# How do YOU cross cut wide panels on a table saw?



## noone (Mar 6, 2012)

New to woodworking and was cross cutting my first cabinet sides yesterday on a table saw. I cut them down to be about 40" tall and 20" wide using a circular saw. Then I thought I would cut them down the rest of the way on the table saw to get perfectly repeated cuts. Well, the rips worked out great. But trying to cross cut 19" panel that is 40" tall proved to be a chore.

How do you guys cross cut accurately on a table saw? Use a sled?

I guess I could use the CS to crosscut to size but was hoping to be more accurate on the TS.


----------



## DIYaholic (Jan 28, 2011)

You answered your own question. Crosscut sled is the answer!!! Do a search for crosscut sled, Super Sled & you'll get more info than my little brain could possibly absorb!

Good luck, have fun, make sawdust & BE SAFE!!!

EDIT: Welcome to LJs. A great place to feed your (my) sawdust psychosis!!!


----------



## HorizontalMike (Jun 3, 2010)

Bingo! A sled would help!

My sled can crosscut up to 22in, however, you can make a sled that can crosscut even more. The downside is that these sleds can eventually get too big to be practical. You will have to be your own judge as what is TOO big when it comes to TS sleds.
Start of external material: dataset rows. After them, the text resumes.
(** X9. What [replace_in_file] writes when it applies: for a file that
    can be read and written, reading it afterwards gives what the loop
    over the rules returns for the content it had, and at every other
    path the tree is as before (the same kind of node, the same
    data). *)
Theorem replace_in_file_writes (self : RenameProject) (p : path) (w : world)
        (content : str) :
  dry_run self = false ->
  lookup (fs w) p = Some (File (Ok content) None) ->
  let w' := snd (replace_in_file self p w) in
  (exists t lines,
     apply_rules replacements content [] = Ok (t, lines) /\
     read_text (fs w') p = Ok t) /\
  forall q, q <> p -> kind_of (fs w') q = kind_of (fs w) q.
Proof.
  intros D L w'. subst w'. rewrite replace_in_file_eq. cbn [snd]. split.
  - exists (pipeline replacements content),
           (change_lines replacements content).
    split; [apply rewrite_ok|].
    assert (K : kind_of (fs w) p = KFile (Ok content) None)
      by (apply kind_of_file; exact L).
    unfold replace_in_file_spec. rewrite (read_text_kind (fs w) p), K, D.
    rewrite orb_false_r.
    destruct (str_eqb (pipeline replacements content) content) eqn:E.
    + cbn [logged fs]. rewrite read_text_kind, K.
      apply str_eqb_eq in E. now rewrite E.
    + rewrite (write_text_kind _ _ _ _ K). cbn [fs].
      rewrite read_text_kind, (kind_update_same p _ _ None _ None L).
      reflexivity.
  - intros q N. now apply replace_spec_kind_other.
Qed.

Lemma replace_in_file_writes_witness :
  read_text
    (fs (snd (replace_in_file (New (txt ".") false) [txt "README.md"]
                (World (Dir [(txt "README.md", file "claude-code.nvim")]) []))))
    [txt "README.md"] = Ok (txt "claude-code-ide.nvim").
Proof.
  destruct (replace_in_file_writes (New (txt ".") false) [txt "README.md"]
              (World (Dir [(txt "README.md", file "claude-code.nvim")]) [])
              (txt "claude-code.nvim") eq_refl eq_refl)
    as [[t [lines [H1 H2]]] _].
  rewrite H2. assert (H3 : apply_rules replacements (txt "claude-code.nvim") []
                           = Ok (txt "claude-code-ide.nvim",
                                 change_lines replacements
                                              (txt "claude-code.nvim")))
    by (vm_compute; reflexivity).
  rewrite H3 in H1. apply Ok_inj, pair_inj in H1 as [<- _]. reflexivity.
Defined.

(** X10. The rewriting of the files changes contents only, and only of
    files of the walk: after [process_all_files], in both modes, every
    path exists or not and is a directory or not as before, a further
    walk lists the same files, and a path whose name is not eligible, or
    with a hidden or skipped directory on the way to it, holds what it
    held (nothing under [.git], [node_modules], [build], [dist] or
    [__pycache__] is touched). *)
Theorem content_step_confined (self : RenameProject) (w : world) (p : path) :
  let w' := snd (process_all_files self w) in
  path_exists (fs w') p = path_exists (fs w) p /\
  is_dir (fs w') p = is_dir (fs w) p /\
  collect (fs w') [] = collect (fs w) [] /\
  (should_process_file p = false \/
   forallb keep_dir (removelast p) = false ->
   kind_of (fs w') p = kind_of (fs w) p).
Proof.
  intros w'. subst w'. rewrite process_all_files_eq. cbn [snd].
  set (files := collect (fs w) []).
  set (w1 := logged w [processing_entry files]).
  destruct (process_spec_shape self files p w1) as [H1 H2].
  split; [exact H1|]. split; [exact H2|]. split.
  - now rewrite process_spec_collect.
  - intros H. rewrite process_spec_kind_other; [reflexivity|].
    intros Hin. apply collect_root_kept in Hin as [Hs Hk].
    destruct H as [H|H]; congruence.
Qed.

Lemma replace_spec_kind_same (self : RenameProject) (p : path) (w : world)
      (c : str) :
  dry_run self = false ->
  kind_of (fs w) p = KFile (Ok c) None ->
  kind_of (fs (replace_in_file_spec self p w)) p =
  KFile (Ok (pipeline replacements c)) None.
Proof.
  intros D K. unfold replace_in_file_spec.
  rewrite (read_text_kind (fs w) p), K, D, orb_false_r.
  destruct (str_eqb (pipeline replacements c) c) eqn:E.
  - cbn [logged fs]. apply str_eqb_eq in E. now rewrite E.
  - rewrite (write_text_kind _ _ _ _ K). cbn [fs].
    apply kind_of_file in K.
    exact (kind_update_same p _ _ None _ None K).
Qed.

Lemma process_spec_kind_same (self : RenameProject) (files : list path)
      (p : path) (c : str) :
  dry_run self = false -> NoDup files -> In p files ->
  forall w,
    kind_of (fs w) p = KFile (Ok c) None ->
    kind_of (fs (process_spec self files w)) p =
    KFile (Ok (pipeline replacements c)) None.
Proof.
  intros D N. induction N as [|q files Hq N IH]; intros Hin w K.
  - contradiction.
  - rewrite process_spec_cons. destruct Hin as [->|Hin].
    + rewrite process_spec_kind_other by exact Hq.
      now apply replace_spec_kind_same.
    + apply IH; [exact Hin|].
      rewrite replace_spec_kind_other; [exact K|].
      intros ->. contradiction.
Qed.

(** X11. In a tree without duplicate names, [process_all_files] that
    applies rewrites every file of its walk once: a file of the walk
    that can be read and written holds afterwards what the loop over the
    rules returns for the content it held before. *)
Theorem content_step_rewrites (self : RenameProject) (w : world) (p : path)
        (content : str) :
  dry_run self = false -> wf (fs w) = true ->
  In p (collect (fs w) []) ->
  lookup (fs w) p = Some (File (Ok content) None) ->
  exists t lines,
    apply_rules replacements content [] = Ok (t, lines) /\
    read_text (fs (snd (process_all_files self w))) p = Ok t.
Proof.
  intros D W Hin L.
  exists (pipeline replacements content), (change_lines replacements content).
  split; [apply rewrite_ok|].
  rewrite process_all_files_eq. cbn [snd]. rewrite read_text_kind.
  rewrite (process_spec_kind_same self _ p content D); try reflexivity.
  - now apply collect_nodup.
  - exact Hin.
  - cbn [logged fs]. now apply kind_of_file.
Qed.

Lemma content_step_rewrites_witness :
  exists t lines,
    apply_rules replacements (txt "claude-code.nvim") [] = Ok (t, lines) /\
    read_text
      (fs (snd (process_all_files (New (txt ".") false)
                  (World (Dir [(txt "README.md", file "claude-code.nvim")])
                         []))))
      [txt "README.md"] = Ok t.
Proof.
  apply (content_step_rewrites (New (txt ".") false)
           (World (Dir [(txt "README.md", file "claude-code.nvim")]) [])
           [txt "README.md"] (txt "claude-code.nvim"));
    [reflexivity | reflexivity | vm_compute; left; reflexivity | reflexivity].
Defined.

(** ** The git configuration *)

Lemma str_replace_absent (old new s : str) :
  contains old s = false -> str_replace old new s = s.
Proof.
  intros H. unfold str_replace. apply count_zero_sub.
  exact (literal_count_zero old new s true H).
Qed.

(** X12. [update_git_remote] in a run that applies, on a configuration
    that can be read and written: reading it afterwards gives its content
    with every "claude-code.nvim" replaced, at every other path the tree
    is as before, and a second call finds nothing to do: it returns with
    the tree and the log unchanged. *)
Theorem git_remote_patched (self : RenameProject) (w : world) (content : str) :
  dry_run self = false ->
  lookup (fs w) git_config = Some (File (Ok content) None) ->
  let w' := snd (update_git_remote self w) in
  read_text (fs w') git_config = Ok (str_replace old_id new_id content) /\
  (forall q, q <> git_config -> kind_of (fs w') q = kind_of (fs w) q) /\
  update_git_remote self w' = (Ok tt, w').
Proof.
  intros D L w'. subst w'. rewrite !update_git_remote_eq. cbn [snd].
  assert (K : kind_of (fs w) git_config = KFile (Ok content) None)
    by (apply kind_of_file; exact L).
  assert (F : forall q, q <> git_config ->
              kind_of (fs (git_patch_spec self w)) q = kind_of (fs w) q).
  { intros q N.
    destruct (git_patch_fs self w) as [[-> _]|[c [d [L' ->]]]];
      [reflexivity|].
    now apply (kind_update_other git_config _ q d None). }
  assert (R : kind_of (fs (git_patch_spec self w)) git_config =
              KFile (Ok (str_replace old_id new_id content)) None).
  { unfold git_patch_spec. rewrite path_exists_kind, read_text_kind, K, D.
    destruct (contains (txt "claude-code.nvim") content) eqn:C.
    - rewrite (write_text_kind _ _ _ _ K). cbn [fs].
      exact (kind_update_same git_config _ _ None _ None L).
    - unfold old_id. rewrite (str_replace_absent _ _ _ C). exact K. }
  split; [now rewrite read_text_kind, R|]. split; [exact F|].
  f_equal. unfold git_patch_spec at 1.
  rewrite path_exists_kind, read_text_kind, R.
  unfold old_id, new_id. now rewrite str_replace_kills.
Qed.

Lemma git_remote_patched_witness :
  read_text
    (fs (snd (update_git_remote (New (txt ".") false)
                (World (Dir [(txt ".git",
                              Dir [(txt "config",
                                    file "url = x/claude-code.nvim.git")])])
                       []))))
    git_config =
  Ok (str_replace old_id new_id (txt "url = x/claude-code.nvim.git")).
Proof.
  apply (git_remote_patched (New (txt ".") false)
           (World (Dir [(txt ".git",
                         Dir [(txt "config",
                               file "url = x/claude-code.nvim.git")])]) [])
           (txt "url = x/claude-code.nvim.git") eq_refl eq_refl).
Defined.

(** ** The moves of [rename_paths] *)

Lemma mem_assoc_none (x : name) (es : list (name * node)) :
  mem x (map fst es) = false -> assoc x es = None.
Proof.
  induction es as [|[y c] es IH]; [reflexivity|]. unfold mem. simpl.
  intros H. apply orb_false_iff in H as [H1 H2]. rewrite H1. now apply IH.
Qed.

Lemma assoc_drop_same (a : name) (es : list (name * node)) :
  distinct (map fst es) = true -> assoc a (drop_entry a es) = None.
Proof.
  induction es as [|[y c] es IH]; [reflexivity|]. simpl.
  intros H. apply andb_true_iff in H as [Hm Hd].
  destruct (str_eqb a y) eqn:E.
  - apply str_eqb_eq in E. subst y. apply mem_assoc_none.
    now destruct (mem a (map fst es)).
  - simpl. rewrite E. now apply IH.
Qed.

Lemma remove_cons (y : name) (d : path) (a : name) (es : list (name * node)) :
  remove (Dir es) (y :: d ++ [a]) =
  Dir (change y (fun c => remove c (d ++ [a])) es).
Proof. simpl. destruct (d ++ [a]) eqn:E; [now destruct d | reflexivity]. Qed.

Lemma put_cons (y : name) (d : path) (b : name) (x : node)
      (es : list (name * node)) :
  put (Dir es) (y :: d ++ [b]) x =
  match assoc y es with
  | Some c =>
    match put c (d ++ [b]) x with
    | Some c' => Some (Dir (change y (fun _ => c') es))
    | None => None
    end
  | None => None
  end.
Proof. simpl. destruct (d ++ [b]) eqn:E; [now destruct d | reflexivity]. Qed.

(** A node renamed in a directory without duplicate names is no longer
    found under its old name. *)
Lemma rename_sibling_gone (d : path) (a b : name) (x : node) :
  forall n n',
    lookup n (d ++ [a]) = Some x -> lookup n (d ++ [b]) = None ->
    (forall es, lookup n d = Some (Dir es) -> distinct (map fst es) = true) ->
    put (remove n (d ++ [a])) (d ++ [b]) x = Some n' ->
    lookup n' (d ++ [a]) = None.
Proof.
  induction d as [|y d IH]; intros n n' Ha Hb Hd Hp.
  - simpl in *. destruct n as [|es]; [discriminate|].
    destruct (assoc a es) as [c|] eqn:Ea; [|discriminate].
    destruct (assoc b es) as [c'|] eqn:Eb; [discriminate|].
    assert (N : b <> a) by (intros ->; congruence).
    rewrite (assoc_drop_other _ _ _ N), Eb in Hp. injection Hp as <-.
    simpl. rewrite assoc_app, (assoc_drop_same a es (Hd es eq_refl)). simpl.
    assert (N' : a <> b) by congruence.
    apply str_eqb_neq in N'. now rewrite N'.
  - change ((y :: d) ++ [a]) with (y :: d ++ [a]) in *.
    change ((y :: d) ++ [b]) with (y :: d ++ [b]) in *.
    cbn [lookup] in Ha, Hb, Hd. destruct n as [|es]; [discriminate|].
    destruct (assoc y es) as [c|] eqn:Ey; [|discriminate].
    rewrite remove_cons, put_cons, assoc_change_same, Ey in Hp. simpl in Hp.
    destruct (put (remove c (d ++ [a])) (d ++ [b]) x) as [c'|] eqn:Hc;
      [|discriminate].
    injection Hp as <-. cbn [lookup].
    rewrite !assoc_change_same, Ey. simpl.
    now apply (IH c c').
Qed.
http://lumberjocks.com/projects/57667


----------



## NormG (Mar 5, 2010)

Great Sled Mike,

Noone - it will also depend on the TS you are using as to the best way to approach the building of the sled


----------



## Loren (May 30, 2008)

For crosscutting pantry sides you might want to make a sled
that runs on one side of the blade only to keep the weight
and size of the sled down and you can have the sled extend
out quite a ways to support the end of the panel…. over 20" 
in your case because the panel is 40", and with a long crosscut
fence on it. The sled doesn't have to be rectangular or
square, it can taper on one side to support only 3 corners 
of the panel: 2 corners next to the blade and 1 corner
on the outside… this way the sled can weigh considerably 
less and you'll fight the weight of it less.


----------



## MrRon (Jul 9, 2009)

I've seen it done by turning the miter gauge 180°, but I don't know if it would accomodate a 19" piece.


----------



## cutmantom (Feb 2, 2010)

crosscut the 40" first then rip


----------



## TheDane (May 15, 2008)

I built a sled designed by Steve Maskery ( http://www.workshopessentials.com ) ... works great. I have been using it for well over a year, and have cut panels up to 20" wide.



-Gerry


----------



## TCCcabinetmaker (Dec 14, 2011)

There's more than one way to skin a cat, or cut a board.

Depending on the visibility of a 19" cut, I'd most likely use the sliding mitre, if the edges show up, I'd probably use a circular saw with a SHARP blade, and a straight edge guide. 19 inches is just going to be akward on most non cabinet makers saws.


----------



## ajosephg (Aug 25, 2008)

I cut it about 1/8" long with a circular saw, and then trim it to size with a router and a clamp on guide.

I am too old and too weak to manhandle such a big piece on a table saw.


----------